The placenta is essential to a healthy pregnancy. It functions for the baby and the mother from 5-6th weeks of gestation, until it is expelled naturally after the birth of the baby. Many birth professionals believe that when leaving baby and placenta attached via the umbilical cord, the placenta is able to assist the baby even outside of the womb. This is called placental resuscitation and it the most incredible event to witness. When a baby is born unresponsive the placenta is placed into a warm bowl of water and is physically stimulated. By doing this, the placenta is able to quickly transfer blood and Qi that is contained within the organ, through the umbilical cord into the baby. It has been reported many times that soon after doing this baby takes the first breath, pinks up and stabilizes.
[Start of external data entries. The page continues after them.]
Lemma bfill_nth (s : list float64) (i : nat) (x : float64) :
  List.nth_error s i = Some x -> isna x = false ->
  List.nth_error (bfill s) i = Some x.
Proof.
  revert i. induction s as [|y s IH]; intros [|i]; simpl; try discriminate.
  - intros [= ->] Hx. now rewrite Hx.
  - intros Hi Hx. destruct (isna y); simpl; now apply IH.
Qed.

Lemma bfill_in (s : list float64) (x : float64) :
  List.In x (bfill s) -> List.In x s.
Proof.
  induction s as [|y s IH]; simpl; [tauto|].
  destruct (isna y) eqn:E; simpl; intros [<-|H]; auto.
  destruct (bfill s) as [|z t] eqn:B; simpl.
  - left. now apply isna_NaN.
  - right. apply IH. now left.
Qed.

Lemma bfill_valid (u : list float64) :
  existsb isna u = false -> bfill u = u.
Proof.
  induction u as [|x u IH]; simpl; [reflexivity|].
  intros H. apply orb_false_iff in H. destruct H as [Hx Hu].
  rewrite Hx. f_equal. now apply IH.
Qed.

Lemma bfill_after_gap (k : nat) (u : list float64) :
  bfill (List.repeat NaN k ++ u)
  = List.repeat (List.hd NaN (bfill u)) k ++ bfill u.
Proof.
  induction k as [|k IH]; simpl; [reflexivity|].
  rewrite IH. f_equal. destruct k; reflexivity.
Qed.

Lemma not_special_is_Fin (x : float64) :
  isinf x = false -> isna x = false -> exists q, x = Fin q.
Proof. destruct x; simpl; try discriminate. now exists q. Qed.

Lemma existsb_false_in {A : Type} (f : A -> bool) (l : list A) (x : A) :
  existsb f l = false -> List.In x l -> f x = false.
Proof.
  intros H Hx. destruct (f x) eqn:E; [|reflexivity].
  assert (Ht : existsb f l = true) by (apply List.existsb_exists; eauto).
  congruence.
Qed.

Lemma fix_column_length (s : list float64) :
  List.length (fix_column s) = List.length s.
Proof.
  unfold fix_column. destruct (_ || _); [|reflexivity].
  unfold ffill. now rewrite bfill_length, ffill_from_length, List.length_map.
Qed.

(** A repaired column holds numbers only, or nothing at all. *)
Lemma fix_column_shape (s : list float64) :
  (forall x, List.In x (fix_column s) -> exists q, x = Fin q)
  \/ (forall x, List.In x (fix_column s) -> x = NaN).
Proof.
  unfold fix_column. destruct (existsb isinf s || existsb isna s) eqn:E.
  - set (s' := List.map replace_inf s).
    assert (Hs' : forall x, List.In x s' -> isna x = false ->
                            exists q, x = Fin q).
    { intros x Hx Hn. apply List.in_map_iff in Hx.
      destruct Hx as (y & <- & _). destruct y; simpl in *; try discriminate.
      now exists q. }
    destruct (ffill_shape s') as (k & u & Ek & Hu & Hall).
    rewrite Ek, bfill_after_gap, (bfill_valid u Hu).
    assert (Hin : forall x, List.In x u -> exists q, x = Fin q).
    { intros x Hx. pose proof (existsb_false_in _ _ _ Hu Hx) as Hn.
      assert (Hx' : List.In x (ffill s'))
        by (rewrite Ek; apply List.in_or_app; now right).
      apply ffill_from_in in Hx'. destruct Hx' as [->|Hx']; [discriminate|].
      now apply Hs'. }
    destruct u as [|y u].
    + right. intros x Hx. rewrite List.app_nil_r in Hx.
      now apply List.repeat_spec in Hx.
    + left. intros x Hx. apply List.in_app_or in Hx.
      destruct Hx as [Hx|Hx]; [|now apply Hin].
      apply List.repeat_spec in Hx. subst x. apply Hin. now left.
  - left. apply orb_false_iff in E. destruct E as [Ei En].
    intros x Hx. apply not_special_is_Fin; eapply existsb_false_in; eassumption.
Qed.

(** A repair leaves every number where it was. *)
Lemma fix_column_nth (s : list float64) (i : nat) (q : Q) :
  List.nth_error s i = Some (Fin q) ->
  List.nth_error (fix_column s) i = Some (Fin q).
Proof.
  intros H. unfold fix_column. destruct (_ || _); [|exact H].
  apply bfill_nth; [|reflexivity]. apply ffill_from_nth; [|reflexivity].
  rewrite List.nth_error_map, H. reflexivity.
Qed.

Lemma fix_column_id (s : list float64) :
  (forall x, List.In x s -> exists q, x = Fin q) -> fix_column s = s.
Proof.
  intros H. unfold fix_column.
  assert (Ei : existsb isinf s = false).
  { destruct (existsb isinf s) eqn:E; [|reflexivity].
    apply List.existsb_exists in E. destruct E as (x & Hx & Hi).
    destruct (H x Hx) as [q ->]. discriminate. }
  assert (En : existsb isna s = false).
  { destruct (existsb isna s) eqn:E; [|reflexivity].
    apply List.existsb_exists in E. destruct E as (x & Hx & Hi).
    destruct (H x Hx) as [q ->]. discriminate. }
  now rewrite Ei, En.
Qed.

(** ** The last check before a chart *)

Lemma assign_length (c : NumCol) (vs : list float64) (l : list Row) :
  List.length vs = List.length l ->
  List.length (assign c vs l) = List.length l.
Proof.
  intros H. unfold assign. rewrite List.length_map, List.length_combine. lia.
Qed.

Lemma assign_column (c c' : NumCol) (vs : list float64) (l : list Row) :
  List.length vs = List.length l ->
  List.map (get_col c') (assign c vs l)
  = if NumCol_eq_dec c c' then vs else List.map (get_col c') l.
Proof.
  unfold assign. revert l.
  induction vs as [|v vs IH]; intros [|r l]; simpl; try discriminate.
  - now destruct (NumCol_eq_dec c c').
  - intros [= H]. rewrite (IH l H).
    destruct (NumCol_eq_dec c c') as [<-|Hne].
    + now rewrite get_set_same.
    + now rewrite get_set_other.
Qed.

Lemma assign_dates (c : NumCol) (vs : list float64) (l : list Row) :
  List.length vs = List.length l ->
  List.map Date (assign c vs l) = List.map Date l.
Proof.
  unfold assign. revert l.
  induction vs as [|v vs IH]; intros [|r l]; simpl; try discriminate;
    [reflexivity|].
  intros [= H]. now rewrite (IH l H), date_set_col.
Qed.

Lemma set_col_get_col (c : NumCol) (r : Row) : set_col c (get_col c r) r = r.
Proof. now destruct c, r. Qed.

Lemma assign_id (c : NumCol) (l : list Row) :
  assign c (List.map (get_col c) l) l = l.
Proof.
  unfold assign. induction l as [|r l IH]; simpl; [reflexivity|].
  now rewrite set_col_get_col, IH.
Qed.

Lemma repair_column_length (c : NumCol) (l : list Row) :
  List.length (repair_column c l) = List.length l.
Proof.
  apply assign_length. now rewrite fix_column_length, List.length_map.
Qed.

Lemma repair_column_dates (c : NumCol) (l : list Row) :
  List.map Date (repair_column c l) = List.map Date l.
Proof.
  apply assign_dates. now rewrite fix_column_length, List.length_map.
Qed.

Lemma repair_column_same (c : NumCol) (l : list Row) :
  List.map (get_col c) (repair_column c l)
  = fix_column (List.map (get_col c) l).
Proof.
  unfold repair_column. rewrite assign_column
    by now rewrite fix_column_length, List.length_map.
  destruct (NumCol_eq_dec c c); [reflexivity|contradiction].
Qed.

Lemma repair_column_other (c c' : NumCol) (l : list Row) :
  c <> c' ->
  List.map (get_col c') (repair_column c l) = List.map (get_col c') l.
Proof.
  intros Hne. unfold repair_column. rewrite assign_column
    by now rewrite fix_column_length, List.length_map.
  destruct (NumCol_eq_dec c c'); [contradiction|reflexivity].
Qed.

Lemma numeric_names_present (cols : list string) :
  List.filter (fun n => negb (has_column n cols)) numeric_names = [] ->
  forall c, has_column (col_name c) cols = true.
Proof.
  unfold numeric_names. simpl.
  destruct (has_column "Open" cols) eqn:E1; simpl; [|discriminate].
  destruct (has_column "High" cols) eqn:E2; simpl; [|discriminate].
  destruct (has_column "Low" cols) eqn:E3; simpl; [|discriminate].
  destruct (has_column "Close" cols) eqn:E4; simpl; [|discriminate].
  destruct (has_column "Volume" cols) eqn:E5; simpl; [|discriminate].
  intros _ []; assumption.
Qed.

(** With the five columns there, the loop repairs each of them on its own
    and touches nothing else. *)
Lemma repaired_columns (df : DataFrame) :
  (forall c, has_column (col_name c) (columns df) = true) ->
  let repaired :=
    List.fold_left
      (fun acc c =>
         if has_column (col_name c) (columns df)
         then repair_column c acc
         else acc)
      numeric_cols (rows df) in
  List.length repaired = List.length (rows df)
  /\ List.map Date repaired = List.map Date (rows df)
  /\ forall c, List.map (get_col c) repaired
               = fix_column (List.map (get_col c) (rows df)).
Proof.
  intros Hcols. unfold numeric_cols. cbn [List.fold_left].
  rewrite (Hcols ColOpen), (Hcols ColHigh), (Hcols ColLow),
    (Hcols ColClose), (Hcols ColVolume).
  split; [|split].
  - now rewrite !repair_column_length.
  - now rewrite !repair_column_dates.
  - intros c.
    destruct c;
      repeat first
        [ rewrite repair_column_other by discriminate
        | rewrite repair_column_same ];
      reflexivity.
Qed.
(** ** Further properties of the loader *)

Module LoaderExtras.
Import Loader Examples MoreExamples LoaderFacts.


Lemma Index_drop_Ok_inv (index labels kept : list string) :
  Index_drop index labels = Ok kept →
  kept = filter (λ c, c ∉ labels) index ∧ ∀ l, l ∈ labels → l ∈ index.
Proof.
  unfold Index_drop.
  destruct (filter (λ l, l ∉ index) labels) as [|l0 ls] eqn:E; [|done].
  intros [= <-]. split; [done|]. intros l Hl.
  destruct (decide (l ∈ index)) as [|Hnot]; [done|].
  by destruct (filter_nil_not_elem_of _ _ l E).
Qed.

Lemma named_columns (col : string) :
  col ∈ ["Country/Region"; "WHO Region"] →
  col ∈ ["Country/Region"; "WHO Region"; "Continent"].
Proof.
  intros Hcol.
  repeat (apply elem_of_cons in Hcol as [->|Hcol]);
    [repeat constructor..|by apply elem_of_nil in Hcol].
Qed.

(** Lines 101-104 on a frame whose country and WHO region columns are
    text: they complete when the three columns that they name exist, and
    raise KeyError for the first that does not. *)
Lemma cleaned_cases (df : DataFrame) :
  text_columns df →
  match cleaned df with
  | Some (Ok w) =>
      ∀ col, col ∈ ["Country/Region"; "WHO Region"; "Continent"] →
        col ∈ df.*1
  | Some (Raise e) =>
      ∃ col, e = KeyError [col] ∧
             col ∈ ["Country/Region"; "WHO Region"; "Continent"] ∧
             col ∉ df.*1
  | None => False
  end.
Proof.
  intros Htext. unfold cleaned, getitem_col.
  destruct (get_col df "Country/Region") as [c|] eqn:Hc.
  2:{ eexists. split; [done|]. split; [repeat constructor|].
      rewrite <- get_col_is_Some, Hc. by intros [? ?]. }
  unfold ne_mask.
  rewrite (Htext "Country/Region" c (ltac:(repeat constructor)) Hc). simpl.
  set (wd := getitem_mask _ df).
  assert (Hn : wd.*1 = df.*1) by apply getitem_mask_names.
  unfold wd at 1. rewrite get_col_getitem_mask.
  destruct (get_col df "WHO Region") as [w|] eqn:Hw; simpl.
  2:{ eexists. split; [done|]. split; [repeat constructor|].
      rewrite <- get_col_is_Some, Hw. by intros [? ?]. }
  destruct (get_col wd "Continent") as [k|] eqn:Hk.
  2:{ eexists. split; [done|]. split; [repeat constructor|].
      rewrite <- Hn, <- get_col_is_Some, Hk. by intros [? ?]. }
  unfold loc_setitem, wd at 1. rewrite get_col_getitem_mask, Hw. simpl.
  rewrite (Htext "WHO Region" w (ltac:(repeat constructor)) Hw). simpl.
  intros col Hcol.
  repeat (apply elem_of_cons in Hcol as [->|Hcol]).
  - apply get_col_is_Some. by rewrite Hc.
  - apply get_col_is_Some. by rewrite Hw.
  - rewrite <- Hn. apply get_col_is_Some. by rewrite Hk.
  - by apply elem_of_nil in Hcol.
Qed.

(** The columns that the conversion loop runs over, and the names of the
    frame after it. *)
Lemma convert_loop_names (csv : DataFrame) (fc : list string) :
  NoDup csv.*1 →
  Index_drop (select_dtypes float64 csv) per_million = Ok fc →
  (foldl convert_column (csv, []) fc).1.*1 = csv.*1 ∧
  (∀ c, c ∉ fc →
     get_col (foldl convert_column (csv, []) fc).1 c = get_col csv c) ∧
  (∀ c s, c ∈ fc → get_col csv c = Some s →
     get_col (foldl convert_column (csv, []) fc).1 c
     = Some (match astype_Int64 s with Ok s' => s' | Raise _ => s end)) ∧
  (∀ c, c ∈ fc → ∃ s, get_col csv c = Some s ∧ dtype_of s = float64).
Proof.
  intros Hnd [-> _]%Index_drop_Ok_inv.
  assert (Hfc : ∀ c,
            c ∈ filter (λ c, c ∉ per_million) (select_dtypes float64 csv) →
            ∃ s, get_col csv c = Some s ∧ dtype_of s = float64).
  { intros c [_ Hc]%list_elem_of_filter.
    by apply elem_of_select_dtypes in Hc. }
  destruct (foldl_convert_column
              (filter (λ c, c ∉ per_million) (select_dtypes float64 csv))
              csv []) as (Hn & _ & Hother & Hin); [| |done].
  - apply NoDup_filter. by apply NoDup_select_dtypes.
  - intros c (s & Hs & _)%Hfc. by rewrite Hs.
Qed.

(** The loop leaves the columns of text as columns of text. *)
Lemma convert_loop_text (csv : DataFrame) (fc : list string) :
  NoDup csv.*1 →
  Index_drop (select_dtypes float64 csv) per_million = Ok fc →
  text_columns csv →
  text_columns (foldl convert_column (csv, []) fc).1.
Proof.
  intros Hnd Hdrop Htext col s Hcol Hs.
  destruct (convert_loop_names csv fc Hnd Hdrop) as (_ & Hother & Hin & Hfc).
  destruct (decide (col ∈ fc)) as [Hin'|Hnot].
  - destruct (Hfc col Hin') as (s0 & Hs0 & Hdt).
    by rewrite (Htext col s0 Hcol Hs0) in Hdt.
  - rewrite (Hother col Hnot) in Hs. by eapply Htext.
Qed.

(** X1. For a frame with unique column names whose country and WHO
    region columns are text, the load returns or raises, and it returns
    exactly when the three per-million columns are float64 columns of the
    frame and the country, WHO region and continent columns exist. *)
Theorem load_world_data_succeeds_iff (csv : DataFrame) :
  NoDup csv.*1 → text_columns csv →
  is_Some (load_world_data csv) ∧
  ((∃ df out, load_world_data csv = Some (Ok (df, out))) ↔
     (∀ col, col ∈ per_million →
        ∃ s, get_col csv col = Some s ∧ dtype_of s = float64) ∧
     (∀ col, col ∈ ["Country/Region"; "WHO Region"; "Continent"] →
        col ∈ csv.*1)).
Proof.
  intros Hnd Htext. unfold load_world_data.
  destruct (Index_drop (select_dtypes float64 csv) per_million)
    as [fc|e] eqn:Hdrop.
  - destruct (convert_loop_names csv fc Hnd Hdrop) as (Hn & _ & _ & _).
    pose proof (cleaned_cases _ (convert_loop_text csv fc Hnd Hdrop Htext))
      as Hclean.
    apply Index_drop_Ok_inv in Hdrop as [_ Hall].
    destruct (cleaned (foldl convert_column (csv, []) fc).1) as [[w|e]|];
      [| |done]; simpl.
    + split; [done|]. split; [|by eauto]. intros _. split.
      * intros col Hcol. apply elem_of_select_dtypes; [done|]. by apply Hall.
      * intros col Hcol. rewrite <- Hn. by apply Hclean.
    + split; [done|]. split; [by intros (? & ? & ?)|].
      intros [_ Hnamed]. destruct Hclean as (col & _ & Hcol & Hnot).
      destruct Hnot. rewrite Hn. by apply Hnamed.
  - split; [done|]. split; [by intros (? & ? & ?)|]. intros [Hpm _].
    rewrite Index_drop_Ok in Hdrop; [done|].
    intros l Hl. apply elem_of_select_dtypes; [done|]. by apply Hpm.
Qed.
The placenta has two sides, maternal and fetal. The maternal side (also called the Duncan) attaches the mother’s uterus and blood vessels during the pregnancy. By doing this, the placenta is able to access the mother’s blood supply that is rich in nutrients, hormones and oxygen. The cotyledons (hills on the maternal side) imbed into the uterine wall. In between the cotyledons are crevices called sulci that fill with the mother’s blood supply. The sulci and cotyledons distribute the blood into the intervillous (middle) space of the placenta.
On the fetal side (also called the Shultz) lies the intricate vein structure of the placenta. These are known as the chorionic veins. This is the side of the placenta that the baby sees during the pregnancy and is also the side that the umbilical cord inserts into. The chorionic veins extend into the placenta. These extensions are called the villi. The chorionic veins and the villi are essentially the same component. Their function, however, changes once the veins leave the visible side of the placenta and extend into the middle portion. Villi look very similar to the mammary glands within the breast. The villi allow the fetus to obtain the nutrients, hormones and other vital substances from the mother’s blood without actually taking the maternal blood supply into the fetus. They have a special coating on them called syncytiotrophoblast. This coating is what allows free passing of everything but red blood cells.